Which lines hold the string "eauto"? Copy each of them from the material below.

Excerpted records Start Marker

(* ===== verification/VaultProps.v ===== *)
(** * Properties of the vault

    Which secret a stored record opens to, what every operation guarantees about
    it under interleaving, and what each operation does when it runs alone. *)

From S2P Require Import Prelude GoStd Proc AuditLog VaultRepo VaultEnvelope Vault.

Create HintDb guar.

(** Walks an operation down to its actions. *)
Ltac guar_step :=
  match goal with
  | |- Proc.guar _ _ (mbind _ _) _ =>
      eapply (guar_bind _ _ _ _ (λ _, True)); [|intros ? _|done]
  | |- Proc.guar _ _ (try _) _ => eapply (guar_try _ _ _ (λ _, True)); [|done]
  | |- Proc.guar _ _ (match ?x with _ => _ end) _ => destruct x eqn:?
  | |- _ => solve [eauto with guar nocore]
  end.
Ltac guar_tac := repeat guar_step.

(** ** What a record opens to *)

Section readable.
Context `{Platform} `{Entropy} `{Aead} (s : vault).

(** The additional data of a record. *)
Definition record_aad (rec : CredRecord) : string :=
  bindingAAD (rec_Version rec) (id_Subject (rec_Identity rec)) (id_Provider (rec_Identity rec)).

(** The secret, by the key the record names. *)
Definition opened (rec : CredRecord) : option string :=
  match vs_keys s !! rec_KEKID rec with
  | None => None
  | Some key =>
      match kw_Unwrap key (rec_WrappedDEK rec) (record_aad rec) with
      | Err _ => None
      | Ok dek =>
          match openSecret dek (rec_Nonce rec) (rec_Ciphertext rec) (record_aad rec) with
          | Ok pt => Some pt
          | Err _ => None
          end
      end
  end.

Definition stored_secret (r : MemoryRepo) (id : Identity) : option string :=
  mr_records r !! id ≫= opened.

(** What the keys of a service are relied on for: the current one is among
    them, each is under its own id and unwraps what it wrapped, and what one of
    them wrapped no other one unwraps to something else. *)
Class KeysOk : Prop := {
  keys_current : vs_keys s !! kw_KeyID (vs_current s) = Some (vs_current s);
  keys_wrap id k : vs_keys s !! id = Some k → KeyWrapperOk k;
  keys_exclusive i j k1 k2 n n' dek aad b d :
    vs_keys s !! i = Some k1 → vs_keys s !! j = Some k2 →
    kw_Wrap k1 n dek aad = (n', Ok b) → kw_Unwrap k2 b aad = Ok d → d = dek;
}.

(** A record the vault wrote: of the current format, its key wrapped by a
    configured key for its identity, its payload sealed with that key. *)
Definition sealed_as (rec : CredRecord) (dek pt : string) : Prop :=
  rec_Version rec = recordVersion ∧
  (∃ key n n', vs_keys s !! rec_KEKID rec = Some key ∧
     kw_Wrap key n dek (record_aad rec) = (n', Ok (rec_WrappedDEK rec))) ∧
  openSecret dek (rec_Nonce rec) (rec_Ciphertext rec) (record_aad rec) = Ok pt.

(** The invariant: a well-formed repository of such records. *)
Definition vault_ok (r : MemoryRepo) : Prop :=
  repo_wf r ∧ ∀ id rec, mr_records r !! id = Some rec → ∃ dek pt, sealed_as rec dek pt.

Lemma sealed_opened `{!KeysOk} rec dek pt : sealed_as rec dek pt → opened rec = Some pt.
Proof.
  intros (_ & (key & n & n' & Hk & Hw) & Ho). unfold opened. rewrite Hk.
  pose proof (keys_wrap _ _ Hk) as Hok. by rewrite (unwrap_wrap _ _ _ _ _ Hw), Ho.
Qed.

(** Two records of one identity with the same wrapped key hold the same key,
    whichever configured keys wrapped them. *)
Lemma same_blob_same_key `{!KeysOk} rec rec' dek pt dek' pt' key d :
  sealed_as rec dek pt → sealed_as rec' dek' pt' →
  rec_Identity rec = rec_Identity rec' → rec_WrappedDEK rec = rec_WrappedDEK rec' →
  vs_keys s !! rec_KEKID rec = Some key → kw_Unwrap key (rec_WrappedDEK rec) (record_aad rec) = Ok d →
  d = dek'.
Proof.
  intros (Hv & _ & _) (Hv' & (key' & n & n' & Hk' & Hw') & _) Hid Hb Hk Hu.
  assert (Ha : record_aad rec = record_aad rec') by (unfold record_aad; congruence).
  rewrite Hb, Ha in Hu. exact (keys_exclusive _ _ _ _ _ _ _ _ _ _ Hk' Hk Hw' Hu).
Qed.

(** Re-wrapping under the current key leaves what the record opens to. *)
Lemma sealed_rewrapped `{!KeysOk} rec dek pt n n' b t :
  sealed_as rec dek pt → kw_Wrap (vs_current s) n dek (record_aad rec) = (n', Ok b) →
  sealed_as (rewrapped (mkEnvelope (kw_KeyID (vs_current s)) b t) rec) dek pt.
Proof.
  intros (Hv & _ & Ho) Hw. split_and!; [done| |done].
  exists (vs_current s), n, n'. split; [apply keys_current|done].
Qed.

(** *** The repository's writes *)

Lemma vault_ok_rows r : vault_ok r → Forall (λ rec, ∃ dek pt, sealed_as rec dek pt) (rows r).
Proof.
  intros [Hwf Hs]. apply Forall_forall. intros rec Hin%elem_of_rows; [|done]. by eapply Hs.
Qed.

Lemma vault_ok_Put r rec dek pt :
  vault_ok r → sealed_as rec dek pt → vault_ok (MemoryRepo_Put rec r).1.
Proof.
  intros [Hwf Hs] Hrec. split; [by eapply repo_step_wf, step_Put|].
  intros id rec'. simpl. rewrite cloneRecord_id.
  intros [[<- <-]|[_ ?]]%lookup_insert_Some; eauto.
Qed.

Lemma stored_secret_Put `{!KeysOk} r rec dek pt id :
  sealed_as rec dek pt →
  stored_secret (MemoryRepo_Put rec r).1 id =
    if decide (id = rec_Identity rec) then Some pt else stored_secret r id.
Proof.
  intros Hrec. unfold stored_secret. simpl. case_decide as E.
  - subst id. rewrite lookup_insert_eq, cloneRecord_id. simpl. by eapply sealed_opened.
  - by rewrite lookup_insert_ne.
Qed.

Lemma vault_ok_Delete r id : vault_ok r → vault_ok (MemoryRepo_Delete id r).1.
Proof.
  intros [Hwf Hs]. split; [by eapply repo_step_wf, step_Delete|].
  unfold MemoryRepo_Delete. case_match; [|done]. intros id' rec'. simpl.
  intros [_ ?]%lookup_delete_Some. by eapply Hs.
Qed.

Lemma stored_secret_Delete r id id' :
  stored_secret (MemoryRepo_Delete id r).1 id' =
    if decide (id' = id) then None else stored_secret r id'.
Proof.
  unfold stored_secret, MemoryRepo_Delete. destruct (mr_records r !! id) as [rec|] eqn:E; simpl.
  - case_decide as Ei; [subst; by rewrite lookup_delete_eq|by rewrite lookup_delete_ne].
  - case_decide as Ei; [subst; by rewrite E|done].
Qed.

Lemma vault_ok_DeleteSubject r sub : vault_ok r → vault_ok (MemoryRepo_DeleteSubject sub r).1.
Proof.
  intros [Hwf Hs]. destruct (decide (sub = EmptyString)) as [->|Hne]; [done|].
  destruct (DeleteSubject_lookup sub r Hwf Hne) as (Hl & _ & _).
  split; [by eapply repo_step_wf, step_DeleteSubject|].
  intros id rec. rewrite Hl. case_decide; [done|]. apply Hs.
Qed.

Lemma stored_secret_DeleteSubject r sub id :
  vault_ok r → sub ≠ EmptyString →
  stored_secret (MemoryRepo_DeleteSubject sub r).1 id =
    if decide (id_Subject id = sub) then None else stored_secret r id.
Proof.
  intros [Hwf _] Hne. destruct (DeleteSubject_lookup sub r Hwf Hne) as (Hl & _ & _).
  unfold stored_secret. rewrite Hl. by case_decide.
Qed.

(** The compare-and-swap of a rotation: whatever was stored in the meantime,
    the secrets stay. *)
Lemma Rewrap_keeps `{!KeysOk} r rec dek0 pt0 key dek n n' b t :
  vault_ok r → sealed_as rec dek0 pt0 →
  vs_keys s !! rec_KEKID rec = Some key →
  kw_Unwrap key (rec_WrappedDEK rec) (record_aad rec) = Ok dek →
  kw_Wrap (vs_current s) n dek (record_aad rec) = (n', Ok b) →
  let r' := (MemoryRepo_RewrapIfUnchanged (rec_Identity rec) (rec_WrappedDEK rec)
               (mkEnvelope (kw_KeyID (vs_current s)) b t) r).1 in
  vault_ok r' ∧ ∀ id, stored_secret r' id = stored_secret r id.
Proof.
  intros [Hwf Hs] Hrec Hk Hu Hw r'. subst r'. unfold MemoryRepo_RewrapIfUnchanged.
  destruct (mr_records r !! rec_Identity rec) as [cur|] eqn:Ec; [|done].
  case_match; [done|]. bools.
  assert (Hid : rec_Identity cur = rec_Identity rec) by by apply Hwf.
  destruct (Hs _ _ Ec) as (dek' & pt' & Hcur).
  assert (dek = dek') as -> by by eapply (same_blob_same_key rec cur).
  assert (Ha : record_aad rec = record_aad cur).
  { destruct Hrec as (Hv & _), Hcur as (Hv' & _). unfold record_aad. congruence. }
  rewrite Ha in Hw. pose proof (sealed_rewrapped _ _ _ _ _ _ t Hcur Hw) as Hnew. split.
  - split; [|intros id rec'; simpl; intros [[<- <-]|[_ ?]]%lookup_insert_Some; eauto].
    pose proof (repo_step_wf _ _ Hwf (step_Rewrap (rec_Identity rec) (rec_WrappedDEK rec)
      (mkEnvelope (kw_KeyID (vs_current s)) b t) r)) as Hwf'.
    unfold MemoryRepo_RewrapIfUnchanged in Hwf'. rewrite Ec, bool_decide_true in Hwf' by done. done.
  - intros id. unfold stored_secret. simpl.
    destruct (decide (id = rec_Identity rec)) as [->|]; [|by rewrite lookup_insert_ne].
    rewrite lookup_insert_eq, Ec. simpl.
    by rewrite (sealed_opened _ _ _ Hnew), (sealed_opened _ _ _ Hcur).
Qed.
End readable.

(** ** Construction *)

Section constructed.
Context `{Platform}.

(** The keys of a service under construction: the current one and retired ones
    of other ids and, where both have a fingerprint, other material. *)
Definition keys_wf (s : vault) : Prop :=
  vs_keys s !! kw_KeyID (vs_current s) = Some (vs_current s) ∧
  ∀ id k, vs_keys s !! id = Some k →
    kw_KeyID k = id ∧ (k = vs_current s ∨ sameKeyMaterial k (vs_current s) = false).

Excerpted records End Marker

- Reply to the exercise
  | |- _ => solve [eauto with guar nocore]
  intros [[<- <-]|[_ ?]]%lookup_insert_Some; eauto.
  - split; [|intros id rec'; simpl; intros [[<- <-]|[_ ?]]%lookup_insert_Some; eauto].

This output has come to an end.